(* ===== verification/KeystoreBase.v ===== *)
(** * The keystore's state and effects ([citadel-keystore/src/keystore.rs])

    A method of [Keystore] is a function from the world to a world and a
    result.  The world holds what the struct holds (storage, the events sent to
    the audit sink, policies, threat assessor, master key, replay store,
    enforcer) and what the process reads: environment variables, and a tape
    with one [Reading] (clock, random bytes, outcome of a storage or replay
    call) for every external access, in order.  [wp] is the calculus in which
    the methods are verified. *)

From S2P Require Import Prelude.
From S2P Require Import Wire.
From S2P Require Import WireV2.
From S2P Require Import Crypto.
From S2P Require Import Envelope.
From S2P Require Import Enforcer.
From S2P Require Import F64.
From S2P Require Import Types.
From S2P Require Import Policy.
From S2P Require Import AuditLog.
From S2P Require Import Threat.
From S2P Require Import Storage.
From S2P Require Import Replay.
From S2P Require Import Signer.
Import Types.

(** Everything the keystore uses that is not under [src]. *)
Class Platform := {
  #[global] pf_primitives :: Primitives;
  #[global] pf_storage :: StorageBackend;
  #[global] pf_replay :: ReplayStore;
  #[global] pf_chrono :: Chrono;
  #[global] pf_float :: FloatLib;
  #[global] pf_hex :: Hex;
  #[global] pf_digest :: Digest;
  #[global] pf_mldsa :: MlDsa;
  (** the texts of [hex::FromHexError] and [hkdf::InvalidLength] *)
  hex_error : string -> string;
  hkdf_error : string;
}.

Class PlatformLaws (PF : Platform) : Prop := {
  #[global] pl_primitives :: PrimitiveLaws pf_primitives;
  #[global] pl_storage :: StorageLaws pf_storage;
  #[global] pl_replay :: ReplayStoreLaws pf_replay;
  #[global] pl_hex :: HexLaws pf_hex;
  #[global] pl_mldsa :: MlDsaLaws pf_mldsa;
}.

Section world.
Context {PF : Platform}.

Record Reading := mkReading {
  rd_now : Z;
  rd_byte : nat -> byte;
  rd_no_random : bool;
  rd_st : st_env;
  rd_rs : rs_env;
}.

Definition rd_bytes (r : Reading) (from n : nat) : list byte := rd_byte r <$> seq from n.
(** The randomness of a KEM operation, and of an AEAD nonce (whose source may
    fail). *)
Definition rd_kem (r : Reading) : list byte * list byte := (rd_bytes r 0 32, rd_bytes r 32 64).
Definition rd_draws (r : Reading) : kem_draws := (Some (rd_kem r).1, Some (rd_kem r).2).
Definition rd_nonce (r : Reading) : option (list byte) :=
  if rd_no_random r then None else Some (rd_bytes r 96 12).

Record World := mkWorld {
  store : st_state;
  trail : list Audit.AuditEvent;
  (** [None] when a panic poisoned the lock *)
  threat : option Threat.ThreatAssessor;
  replay : rs_state;
  enforcer : option Enforcer.StateEnforcer;
  policies : gmap string Policy.KeyPolicy;
  master_key : option (list byte);
  env_var : string -> option string;
  tape : nat -> Reading;
  pos : nat;
}.

Definition set_store (s : st_state) (w : World) : World :=
  mkWorld s (trail w) (threat w) (replay w) (enforcer w) (policies w) (master_key w) (env_var w)
    (tape w) (pos w).
Definition set_trail (t : list Audit.AuditEvent) (w : World) : World :=
  mkWorld (store w) t (threat w) (replay w) (enforcer w) (policies w) (master_key w) (env_var w)
    (tape w) (pos w).
Definition set_threat (t : option Threat.ThreatAssessor) (w : World) : World :=
  mkWorld (store w) (trail w) t (replay w) (enforcer w) (policies w) (master_key w) (env_var w)
    (tape w) (pos w).
Definition set_replay (r : rs_state) (w : World) : World :=
  mkWorld (store w) (trail w) (threat w) r (enforcer w) (policies w) (master_key w) (env_var w)
    (tape w) (pos w).
Definition set_enforcer (e : option Enforcer.StateEnforcer) (w : World) : World :=
  mkWorld (store w) (trail w) (threat w) (replay w) e (policies w) (master_key w) (env_var w)
    (tape w) (pos w).
Definition set_policies (p : gmap string Policy.KeyPolicy) (w : World) : World :=
  mkWorld (store w) (trail w) (threat w) (replay w) (enforcer w) p (master_key w) (env_var w)
    (tape w) (pos w).
Definition advance (w : World) : World :=
  mkWorld (store w) (trail w) (threat w) (replay w) (enforcer w) (policies w) (master_key w)
    (env_var w) (tape w) (S (pos w)).

Definition view (w : World) : gmap string KeyMetadata := st_view (store w).
Definition reading (w : World) : Reading := tape w (pos w).

(** ** The monad *)

Definition M (E A : Type) : Type := World -> World * result (fault E) A.

#[export] Instance M_ret {E} : MRet (M E) := fun A a w => (w, Ok a).
#[export] Instance M_bind {E} : MBind (M E) := fun A B f m w =>
  match m w with
  | (w', Ok a) => f a w'
  | (w', Err e) => (w', Err e)
  end.

Definition lift {E A} (r : result (fault E) A) : M E A := fun w => (w, r).
Definition throw {E A} (e : E) : M E A := fun w => (w, Err (Fail e)).
Definition panic {E A} : M E A := fun w => (w, Err Panic).
Definition asks {E A} (f : World -> A) : M E A := fun w => (w, Ok (f w)).
Definition modify {E} (f : World -> World) : M E unit := fun w => (f w, Ok ()).
Definition or_throw {E A} (o : option A) (e : E) : M E A :=
  match o with Some a => mret a | None => throw e end.
Definition throw_if {E} (b : bool) (e : E) : M E unit := if b then throw e else mret ().
(** [.map_err(f)?] *)
Definition mapping {E F A} (f : E -> F) (m : M E A) : M F A := fun w =>
  let '(w', r) := m w in
  (w', match r with Ok a => Ok a | Err (Fail e) => Err (Fail (f e)) | Err Panic => Err Panic end).
(** a [match] on the result of a call *)
Definition attempt {E F A} (m : M E A) : M F (result E A) := fun w =>
  let '(w', r) := m w in
  (w', match r with Ok a => Ok (Ok a) | Err (Fail e) => Ok (Err e) | Err Panic => Err Panic end).
(** [.map_err(|e| { cleanup; .. })?] *)
Definition on_error {E F A} (m : M E A) (h : E -> M F A) : M F A := fun w =>
  let '(w', r) := m w in
  match r with Ok a => (w', Ok a) | Err (Fail e) => h e w' | Err Panic => (w', Err Panic) end.

(** ** External accesses *)

Definition tick {E} : M E Reading := fun w => (advance w, Ok (reading w)).
Definition now {E} : M E Z := r ← tick; mret (rd_now r).
Definition fill_bytes {E} (n : nat) : M E (list byte) := r ← tick; mret (rd_bytes r 0 n).
Definition var_is_1 (w : World) (x : string) : bool := bool_decide (env_var w x = Some "1"%string).

Definition st_query {A} (f : st_env -> st_state -> result KeystoreError A) : M KeystoreError A :=
  fun w => (advance w, map_err Fail (f (rd_st (reading w)) (store w))).
Definition st_update {A} (f : st_env -> st_state -> st_state * result KeystoreError A) :
    M KeystoreError A :=
  fun w => let '(s, r) := f (rd_st (reading w)) (store w) in (set_store s (advance w), map_err Fail r).

Definition storage_get (k : string) : M KeystoreError (option KeyMetadata) :=
  st_query (fun e => st_get e k).
Definition storage_put (m : KeyMetadata) : M KeystoreError unit := st_update (fun e => st_put e m).
Definition storage_list : M KeystoreError (list KeyMetadata) := st_query st_list.
Definition storage_list_by_state (s : KeyState) : M KeystoreError (list KeyMetadata) :=
  st_query (fun e => st_list_by_state e s).
Definition storage_list_by_parent (p : string) : M KeystoreError (list KeyMetadata) :=
  st_query (fun e => st_list_by_parent e p).
Definition overwrite_key_file (k : string) : M KeystoreError unit :=
  st_update (fun e => st_overwrite e k).

(** [self.audit.record(..)], the event built on the spot. *)
Definition record {E} (e : Z -> Audit.AuditEvent) : M E unit :=
  fun w => (set_trail (trail w ++ [e (rd_now (reading w))]) (advance w), Ok ()).
Definition record_key {E} (k : string) (t : KeyType) (s : KeyState) (a : Audit.AuditAction) :
    M E unit := record (fun t0 => Audit.key_event t0 k t s a).
Definition record_system {E} (a : Audit.AuditAction) : M E unit :=
  record (fun t0 => Audit.system_event t0 a).

(** [self.threat.lock().unwrap()] followed by a call on the assessor. *)
Definition with_threat {E A}
    (f : Threat.ThreatAssessor -> option (Threat.ThreatAssessor * list Audit.AuditEvent * A)) :
    M E A := fun w =>
  match threat w with
  | None => (w, Err Panic)
  | Some a =>
      match f a with
      | None => (set_threat None w, Err Panic)
      | Some (a', evs, x) => (set_trail (trail w ++ evs) (set_threat (Some a') w), Ok x)
      end
  end.

Definition replay_claim (key : list byte) (ttl : Z) : M string bool := fun w =>
  let '(s, r) := claim (rd_rs (reading w)) key ttl (replay w) in
  (set_replay s (advance w), map_err Fail r).
Definition replay_release (key : list byte) : M string unit := fun w =>
  let '(s, r) := release (rd_rs (reading w)) key (replay w) in
  (set_replay s (advance w), map_err Fail r).

(** ** Weakest preconditions *)

Definition wp {E A} (m : M E A) (Q : result (fault E) A -> World -> Prop) (w : World) : Prop :=
  Q (m w).2 (m w).1.

Lemma wp_run {E A} (m : M E A) Q w w' r : wp m Q w -> m w = (w', r) -> Q r w'.
Proof. unfold wp. intros H Hm. by rewrite Hm in H. Qed.
(** What holds of every successful run. *)
Lemma wp_Ok {E A} (P : A -> World -> Prop) (m : M E A) w w' a :
  m w = (w', Ok a) -> wp m (fun r w' => forall a, r = Ok a -> P a w') w -> P a w'.
Proof. intros Hm H. by apply (wp_run _ _ _ _ _ H Hm). Qed.
Lemma wp_intro {E A} (m : M E A) Q w : (forall w' r, m w = (w', r) -> Q r w') -> wp m Q w.
Proof. unfold wp. intros H. apply H. by destruct (m w). Qed.
Lemma wp_mono {E A} (m : M E A) (Q Q' : _ -> _ -> Prop) w :
  wp m Q w -> (forall r w', Q r w' -> Q' r w') -> wp m Q' w.
Proof. unfold wp. auto. Qed.
Lemma wp_bind {E A B} (m : M E A) (f : A -> M E B) Q w :
  wp m (fun r w' => match r with Ok a => wp (f a) Q w' | Err e => Q (Err e) w' end) w ->
  wp (m ≫= f) Q w.
Proof. unfold wp, mbind, M_bind. destruct (m w) as [w' [a|e]]; done. Qed.
Lemma wp_ret {E A} (a : A) (Q : result (fault E) A -> World -> Prop) w : Q (Ok a) w -> wp (mret a) Q w.
Proof. done. Qed.
Lemma wp_lift {E A} (r : result (fault E) A) Q w : Q r w -> wp (lift r) Q w.
Proof. done. Qed.
Lemma wp_throw {E A} (e : E) Q w : Q (Err (Fail e)) w -> wp (A := A) (throw e) Q w.
Proof. done. Qed.
Lemma wp_panic {E A} Q w : Q (Err Panic) w -> wp (E := E) (A := A) panic Q w.
Proof. done. Qed.
Lemma wp_asks {E A} (f : World -> A) (Q : result (fault E) A -> World -> Prop) w :
  Q (Ok (f w)) w -> wp (asks f) Q w.
Proof. done. Qed.
Lemma wp_modify {E} f (Q : result (fault E) unit -> World -> Prop) w :
  Q (Ok ()) (f w) -> wp (modify f) Q w.
Proof. done. Qed.
Lemma wp_or_throw {E A} (o : option A) (e : E) Q w :
  (forall a, o = Some a -> Q (Ok a) w) -> (o = None -> Q (Err (Fail e)) w) -> wp (or_throw o e) Q w.
Proof. destruct o; cbn; intros H1 H2; [by apply H1|by apply H2]. Qed.
Lemma wp_throw_if {E} (b : bool) (e : E) Q w :
  (b = false -> Q (Ok ()) w) -> (b = true -> Q (Err (Fail e)) w) -> wp (throw_if b e) Q w.
Proof. destruct b; cbn; intros H1 H2; [by apply H2|by apply H1]. Qed.
Lemma wp_mapping {E F A} (f : E -> F) (m : M E A) Q w :
  wp m (fun r w' => Q (match r with Ok a => Ok a | Err (Fail e) => Err (Fail (f e))
                       | Err Panic => Err Panic end) w') w ->
  wp (mapping f m) Q w.
Proof. unfold wp, mapping. destruct (m w) as [w' [a|[e|]]]; done. Qed.
Lemma wp_attempt {E F A} (m : M E A) (Q : result (fault F) _ -> _ -> Prop) w :
  wp m (fun r w' => Q (match r with Ok a => Ok (Ok a) | Err (Fail e) => Ok (Err e)
                       | Err Panic => Err Panic end) w') w ->
  wp (attempt m) Q w.
Proof. unfold wp, attempt. by destruct (m w) as [w' [a|[e|]]]. Qed.
Lemma wp_on_error {E F A} (m : M E A) (h : E -> M F A) Q w :
  wp m (fun r w' => match r with Ok a => Q (Ok a) w' | Err (Fail e) => wp (h e) Q w'
                    | Err Panic => Q (Err Panic) w' end) w ->
  wp (on_error m h) Q w.
Proof. unfold wp, on_error. by destruct (m w) as [w' [a|[e|]]]. Qed.
Lemma wp_tick {E} Q w : Q (Ok (reading w)) (advance w) -> wp (E := E) tick Q w.
Proof. done. Qed.
Lemma wp_now {E} Q w : Q (Ok (rd_now (reading w))) (advance w) -> wp (E := E) now Q w.
Proof. done. Qed.
Lemma wp_fill_bytes {E} n Q w :
  Q (Ok (rd_bytes (reading w) 0 n)) (advance w) -> wp (E := E) (fill_bytes n) Q w.
Proof. done. Qed.
Lemma wp_record {E} e Q w :
  Q (Ok ()) (set_trail (trail w ++ [e (rd_now (reading w))]) (advance w)) -> wp (E := E) (record e) Q w.
Proof. done. Qed.

Lemma map_err_Err {E F A} (f : E -> F) (r : result E A) e :
  map_err f r = Err e -> exists e', r = Err e' /\ e = f e'.
Proof. destruct r; cbn; naive_solver. Qed.

Lemma wp_query {A} f (Q : result _ A -> World -> Prop) w :
  (forall a, f (rd_st (reading w)) (store w) = Ok a -> Q (Ok a) (advance w)) ->
  (forall e, Q (Err (Fail e)) (advance w)) -> wp (st_query f) Q w.
Proof.
  unfold wp, st_query. intros H1 H2. cbn. destruct (f _ _) eqn:Ef; cbn; [by apply H1|apply H2].
Qed.

Lemma wp_threat {E A} f Q w :
  (forall a, threat w = Some a -> forall a' evs x, f a = Some (a', evs, x) ->
     Q (Ok x) (set_trail (trail w ++ evs) (set_threat (Some a') w))) ->
  (forall t, Q (Err Panic) (set_threat t w)) -> (threat w = None -> Q (Err Panic) w) ->
  wp (E := E) (A := A) (with_threat f) Q w.
Proof.
  unfold wp, with_threat. intros H1 H2 H3. destruct (threat w) as [a|] eqn:E1; cbn; [|by apply H3].
  destruct (f a) as [[[a' evs] x]|] eqn:E2; cbn; [by eapply H1|apply H2].
Qed.

Section laws.
Context {PL : PlatformLaws PF}.

Lemma wp_get k (Q : result _ _ -> World -> Prop) w :
  Q (Ok (view w !! k)) (advance w) -> (forall e, Q (Err (Fail e)) (advance w)) ->
  wp (storage_get k) Q w.
Proof.
  intros H1 H2. apply wp_query; [|done]. intros a Ha. apply get_view in Ha as ->. apply H1.
Qed.

(** A write, seen through the view: it landed, or it failed without effect. *)
Lemma wp_put m (Q : result _ _ -> World -> Prop) w :
  storable m ->
  (forall s r, st_view s = <[ id m := m ]> (view w) -> r <> Err Panic ->
     Q r (set_store s (advance w))) ->
  (forall s e, st_view s = view w -> Q (Err (Fail e)) (set_store s (advance w))) ->
  wp (storage_put m) Q w.
Proof.
  intros Hm H1 H2. unfold wp, storage_put, st_update.
  destruct (put_view (rd_st (reading w)) m (store w) Hm) as [Hv|[Hr Hv]];
    destruct (st_put _ m (store w)) as [s r]; cbn in *.
  - apply H1; [done|]. by destruct r.
  - destruct r as [[]|e]; [done|]. by apply H2.
Qed.

Lemma wp_overwrite k (Q : result _ _ -> World -> Prop) w :
  (forall s r, st_view s = view w \/ st_view s = delete k (view w) -> Q r (set_store s (advance w))) ->
  wp (overwrite_key_file k) Q w.
Proof.
  intros H1. unfold wp, overwrite_key_file, st_update.
  pose proof (overwrite_view (rd_st (reading w)) k (store w)) as Hv.
  destruct (st_overwrite _ k (store w)) as [s r]; cbn in *. by apply H1.
Qed.
End laws.
End world.

Arguments M {PF} E A.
--------
WORK INSTRUCTIONS
Reproduce only the lines above, starting at the line with "the audit sink, policies, threat" and ending at the line with "Definition rd_draws (r", exactly as written.

TASK ANSWER
    the audit sink, policies, threat assessor, master key, replay store,
    enforcer) and what the process reads: environment variables, and a tape
    with one [Reading] (clock, random bytes, outcome of a storage or replay
    call) for every external access, in order.  [wp] is the calculus in which
    the methods are verified. *)

From S2P Require Import Prelude.
From S2P Require Import Wire.
From S2P Require Import WireV2.
From S2P Require Import Crypto.
From S2P Require Import Envelope.
From S2P Require Import Enforcer.
From S2P Require Import F64.
From S2P Require Import Types.
From S2P Require Import Policy.
From S2P Require Import AuditLog.
From S2P Require Import Threat.
From S2P Require Import Storage.
From S2P Require Import Replay.
From S2P Require Import Signer.
Import Types.

(** Everything the keystore uses that is not under [src]. *)
Class Platform := {
  #[global] pf_primitives :: Primitives;
  #[global] pf_storage :: StorageBackend;
  #[global] pf_replay :: ReplayStore;
  #[global] pf_chrono :: Chrono;
  #[global] pf_float :: FloatLib;
  #[global] pf_hex :: Hex;
  #[global] pf_digest :: Digest;
  #[global] pf_mldsa :: MlDsa;
  (** the texts of [hex::FromHexError] and [hkdf::InvalidLength] *)
  hex_error : string -> string;
  hkdf_error : string;
}.

Class PlatformLaws (PF : Platform) : Prop := {
  #[global] pl_primitives :: PrimitiveLaws pf_primitives;
  #[global] pl_storage :: StorageLaws pf_storage;
  #[global] pl_replay :: ReplayStoreLaws pf_replay;
  #[global] pl_hex :: HexLaws pf_hex;
  #[global] pl_mldsa :: MlDsaLaws pf_mldsa;
}.

Section world.
Context {PF : Platform}.

Record Reading := mkReading {
  rd_now : Z;
  rd_byte : nat -> byte;
  rd_no_random : bool;
  rd_st : st_env;
  rd_rs : rs_env;
}.

Definition rd_bytes (r : Reading) (from n : nat) : list byte := rd_byte r <$> seq from n.
(** The randomness of a KEM operation, and of an AEAD nonce (whose source may
    fail). *)
Definition rd_kem (r : Reading) : list byte * list byte := (rd_bytes r 0 32, rd_bytes r 32 64).
Definition rd_draws (r : Reading) : kem_draws := (Some (rd_kem r).1, Some (rd_kem r).2).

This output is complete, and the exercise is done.